BEGIN

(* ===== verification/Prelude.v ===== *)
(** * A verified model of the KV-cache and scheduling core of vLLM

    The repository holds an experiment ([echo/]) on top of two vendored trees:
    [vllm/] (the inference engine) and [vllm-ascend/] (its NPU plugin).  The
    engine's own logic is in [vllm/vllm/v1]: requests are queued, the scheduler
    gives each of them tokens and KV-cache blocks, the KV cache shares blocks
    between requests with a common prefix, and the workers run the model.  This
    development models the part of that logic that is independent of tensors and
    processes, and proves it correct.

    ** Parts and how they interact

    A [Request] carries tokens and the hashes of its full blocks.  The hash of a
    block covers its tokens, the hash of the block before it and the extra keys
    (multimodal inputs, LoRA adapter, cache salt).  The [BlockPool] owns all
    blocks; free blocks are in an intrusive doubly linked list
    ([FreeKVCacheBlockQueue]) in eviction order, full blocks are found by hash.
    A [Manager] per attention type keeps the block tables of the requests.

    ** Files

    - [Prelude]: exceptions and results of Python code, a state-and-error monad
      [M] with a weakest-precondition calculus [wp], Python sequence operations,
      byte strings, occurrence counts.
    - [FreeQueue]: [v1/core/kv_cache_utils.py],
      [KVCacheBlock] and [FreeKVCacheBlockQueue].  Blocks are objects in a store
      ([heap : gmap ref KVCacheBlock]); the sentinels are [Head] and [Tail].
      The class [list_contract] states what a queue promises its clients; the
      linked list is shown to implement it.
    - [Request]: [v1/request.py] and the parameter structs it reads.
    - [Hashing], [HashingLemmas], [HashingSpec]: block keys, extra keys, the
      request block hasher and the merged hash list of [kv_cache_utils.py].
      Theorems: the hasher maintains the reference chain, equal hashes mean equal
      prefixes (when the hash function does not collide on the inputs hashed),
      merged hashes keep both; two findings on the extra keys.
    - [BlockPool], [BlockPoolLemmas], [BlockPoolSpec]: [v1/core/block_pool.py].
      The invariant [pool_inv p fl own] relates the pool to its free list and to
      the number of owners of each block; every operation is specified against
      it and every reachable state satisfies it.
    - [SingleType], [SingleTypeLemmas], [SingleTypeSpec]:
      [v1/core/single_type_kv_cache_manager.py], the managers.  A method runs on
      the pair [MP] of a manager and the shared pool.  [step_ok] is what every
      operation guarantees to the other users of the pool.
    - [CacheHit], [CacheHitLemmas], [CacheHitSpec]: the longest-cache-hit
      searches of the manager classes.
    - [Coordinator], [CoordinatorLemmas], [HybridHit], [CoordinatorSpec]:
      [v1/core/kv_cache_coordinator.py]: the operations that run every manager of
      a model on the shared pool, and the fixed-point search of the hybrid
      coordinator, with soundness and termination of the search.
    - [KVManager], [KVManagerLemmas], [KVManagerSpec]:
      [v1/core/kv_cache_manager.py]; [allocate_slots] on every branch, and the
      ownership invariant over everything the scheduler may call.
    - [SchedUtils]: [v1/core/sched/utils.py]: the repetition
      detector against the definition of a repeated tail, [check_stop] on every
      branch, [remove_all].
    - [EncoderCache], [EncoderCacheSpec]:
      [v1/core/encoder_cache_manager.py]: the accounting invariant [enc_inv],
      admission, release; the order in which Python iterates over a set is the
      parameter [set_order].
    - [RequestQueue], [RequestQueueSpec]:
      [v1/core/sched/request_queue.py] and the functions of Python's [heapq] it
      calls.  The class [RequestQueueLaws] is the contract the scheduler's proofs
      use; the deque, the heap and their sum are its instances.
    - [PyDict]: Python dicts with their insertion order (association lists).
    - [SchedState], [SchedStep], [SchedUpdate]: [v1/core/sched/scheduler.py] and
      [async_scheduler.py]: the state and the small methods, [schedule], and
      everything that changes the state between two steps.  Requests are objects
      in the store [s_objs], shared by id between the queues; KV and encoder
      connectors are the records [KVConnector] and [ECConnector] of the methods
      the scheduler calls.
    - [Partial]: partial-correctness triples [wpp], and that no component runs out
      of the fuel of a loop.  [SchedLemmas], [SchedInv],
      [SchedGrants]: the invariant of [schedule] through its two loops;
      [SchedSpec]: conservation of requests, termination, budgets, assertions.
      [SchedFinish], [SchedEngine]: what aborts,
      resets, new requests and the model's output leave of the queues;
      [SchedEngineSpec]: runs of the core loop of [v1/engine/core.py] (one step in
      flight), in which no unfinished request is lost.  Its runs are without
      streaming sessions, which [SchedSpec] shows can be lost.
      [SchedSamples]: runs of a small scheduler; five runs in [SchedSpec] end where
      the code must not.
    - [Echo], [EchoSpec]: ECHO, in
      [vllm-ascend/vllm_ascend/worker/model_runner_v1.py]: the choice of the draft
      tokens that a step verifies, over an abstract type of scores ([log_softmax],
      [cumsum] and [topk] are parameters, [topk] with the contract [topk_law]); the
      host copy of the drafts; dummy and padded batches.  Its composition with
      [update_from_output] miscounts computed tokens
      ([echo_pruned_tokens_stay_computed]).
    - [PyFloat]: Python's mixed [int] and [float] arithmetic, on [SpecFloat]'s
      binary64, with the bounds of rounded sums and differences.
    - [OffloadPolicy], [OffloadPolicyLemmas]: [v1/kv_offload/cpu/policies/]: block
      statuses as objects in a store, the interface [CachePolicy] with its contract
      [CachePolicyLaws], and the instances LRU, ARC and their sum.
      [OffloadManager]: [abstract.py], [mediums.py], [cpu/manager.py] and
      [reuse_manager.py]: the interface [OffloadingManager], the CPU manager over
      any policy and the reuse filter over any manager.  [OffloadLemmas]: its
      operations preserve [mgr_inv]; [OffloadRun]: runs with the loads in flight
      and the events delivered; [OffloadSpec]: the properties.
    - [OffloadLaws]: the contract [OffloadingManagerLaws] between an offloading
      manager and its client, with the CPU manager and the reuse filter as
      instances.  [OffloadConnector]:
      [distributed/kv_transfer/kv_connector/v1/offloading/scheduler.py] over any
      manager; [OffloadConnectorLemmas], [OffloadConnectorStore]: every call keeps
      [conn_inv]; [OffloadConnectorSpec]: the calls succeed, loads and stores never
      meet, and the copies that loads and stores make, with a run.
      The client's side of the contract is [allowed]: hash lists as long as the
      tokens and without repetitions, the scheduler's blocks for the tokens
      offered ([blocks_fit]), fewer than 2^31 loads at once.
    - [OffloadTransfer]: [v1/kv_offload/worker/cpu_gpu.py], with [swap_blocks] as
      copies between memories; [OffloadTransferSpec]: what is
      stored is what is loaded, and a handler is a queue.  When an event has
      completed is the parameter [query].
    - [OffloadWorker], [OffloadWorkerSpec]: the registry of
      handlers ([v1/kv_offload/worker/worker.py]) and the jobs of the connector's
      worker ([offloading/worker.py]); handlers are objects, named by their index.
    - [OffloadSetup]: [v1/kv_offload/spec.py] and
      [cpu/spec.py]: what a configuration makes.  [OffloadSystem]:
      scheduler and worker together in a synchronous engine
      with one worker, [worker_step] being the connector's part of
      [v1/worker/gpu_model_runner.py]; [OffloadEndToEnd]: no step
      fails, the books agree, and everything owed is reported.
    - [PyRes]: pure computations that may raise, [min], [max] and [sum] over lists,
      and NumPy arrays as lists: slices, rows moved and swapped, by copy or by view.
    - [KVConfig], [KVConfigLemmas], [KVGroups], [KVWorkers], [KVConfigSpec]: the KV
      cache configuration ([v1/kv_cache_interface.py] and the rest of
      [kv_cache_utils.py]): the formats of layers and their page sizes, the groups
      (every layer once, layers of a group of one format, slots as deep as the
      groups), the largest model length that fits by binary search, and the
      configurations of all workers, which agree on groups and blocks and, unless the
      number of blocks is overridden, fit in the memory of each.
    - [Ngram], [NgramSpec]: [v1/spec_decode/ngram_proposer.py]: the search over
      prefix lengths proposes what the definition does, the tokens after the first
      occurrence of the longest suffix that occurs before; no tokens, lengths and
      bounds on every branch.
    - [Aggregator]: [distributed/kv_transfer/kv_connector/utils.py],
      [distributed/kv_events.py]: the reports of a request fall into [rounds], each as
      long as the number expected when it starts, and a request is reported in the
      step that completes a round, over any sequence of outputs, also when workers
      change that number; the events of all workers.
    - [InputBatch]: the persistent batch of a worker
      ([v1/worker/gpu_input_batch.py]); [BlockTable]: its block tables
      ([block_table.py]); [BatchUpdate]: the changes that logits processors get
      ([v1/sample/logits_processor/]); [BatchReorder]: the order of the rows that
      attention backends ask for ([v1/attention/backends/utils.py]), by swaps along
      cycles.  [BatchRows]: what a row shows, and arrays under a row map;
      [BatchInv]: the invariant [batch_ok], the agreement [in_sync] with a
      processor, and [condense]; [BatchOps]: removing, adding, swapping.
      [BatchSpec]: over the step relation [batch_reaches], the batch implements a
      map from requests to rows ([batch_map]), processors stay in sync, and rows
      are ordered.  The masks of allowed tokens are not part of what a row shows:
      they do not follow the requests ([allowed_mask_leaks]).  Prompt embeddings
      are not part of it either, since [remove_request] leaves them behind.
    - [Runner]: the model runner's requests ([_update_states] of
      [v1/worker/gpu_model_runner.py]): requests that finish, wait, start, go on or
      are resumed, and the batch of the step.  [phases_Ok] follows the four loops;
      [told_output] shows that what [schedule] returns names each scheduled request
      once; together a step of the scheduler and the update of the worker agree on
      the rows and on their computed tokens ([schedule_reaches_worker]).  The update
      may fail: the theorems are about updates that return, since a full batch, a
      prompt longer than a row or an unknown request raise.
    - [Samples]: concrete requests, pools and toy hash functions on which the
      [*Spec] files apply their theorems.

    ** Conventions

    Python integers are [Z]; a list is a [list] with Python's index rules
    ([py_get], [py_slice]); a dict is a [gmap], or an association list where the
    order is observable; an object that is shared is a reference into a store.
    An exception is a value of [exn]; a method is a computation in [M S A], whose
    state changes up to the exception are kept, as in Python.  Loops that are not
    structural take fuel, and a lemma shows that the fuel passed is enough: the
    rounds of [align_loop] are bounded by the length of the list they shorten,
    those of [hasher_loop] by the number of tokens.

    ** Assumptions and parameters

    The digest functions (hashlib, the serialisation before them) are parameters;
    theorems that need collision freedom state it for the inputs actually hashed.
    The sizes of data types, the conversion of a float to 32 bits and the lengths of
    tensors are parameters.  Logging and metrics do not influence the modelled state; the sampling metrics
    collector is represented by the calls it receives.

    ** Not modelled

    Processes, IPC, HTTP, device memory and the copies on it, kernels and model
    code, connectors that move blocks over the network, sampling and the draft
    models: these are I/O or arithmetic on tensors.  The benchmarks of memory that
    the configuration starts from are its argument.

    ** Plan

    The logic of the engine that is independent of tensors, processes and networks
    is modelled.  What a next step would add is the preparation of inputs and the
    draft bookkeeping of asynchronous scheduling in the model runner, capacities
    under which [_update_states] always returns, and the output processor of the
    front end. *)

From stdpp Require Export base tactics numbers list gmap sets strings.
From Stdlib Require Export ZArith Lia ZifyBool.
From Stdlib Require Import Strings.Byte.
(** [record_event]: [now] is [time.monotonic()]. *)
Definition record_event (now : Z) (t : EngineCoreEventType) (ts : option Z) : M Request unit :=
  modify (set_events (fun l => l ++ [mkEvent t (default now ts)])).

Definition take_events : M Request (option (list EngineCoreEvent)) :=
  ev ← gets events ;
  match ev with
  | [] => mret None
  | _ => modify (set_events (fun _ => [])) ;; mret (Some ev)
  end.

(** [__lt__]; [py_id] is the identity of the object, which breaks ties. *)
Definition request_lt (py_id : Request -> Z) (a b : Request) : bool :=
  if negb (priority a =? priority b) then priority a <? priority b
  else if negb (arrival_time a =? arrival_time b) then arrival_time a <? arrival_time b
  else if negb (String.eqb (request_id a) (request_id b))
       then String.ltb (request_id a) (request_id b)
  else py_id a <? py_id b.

END

Every line holding the string "branch" should be copied here, so please find those lines in the data.

• Reply to the task
      [v1/core/kv_cache_manager.py]; [allocate_slots] on every branch, and the
      branch, [remove_all].
      bounds on every branch.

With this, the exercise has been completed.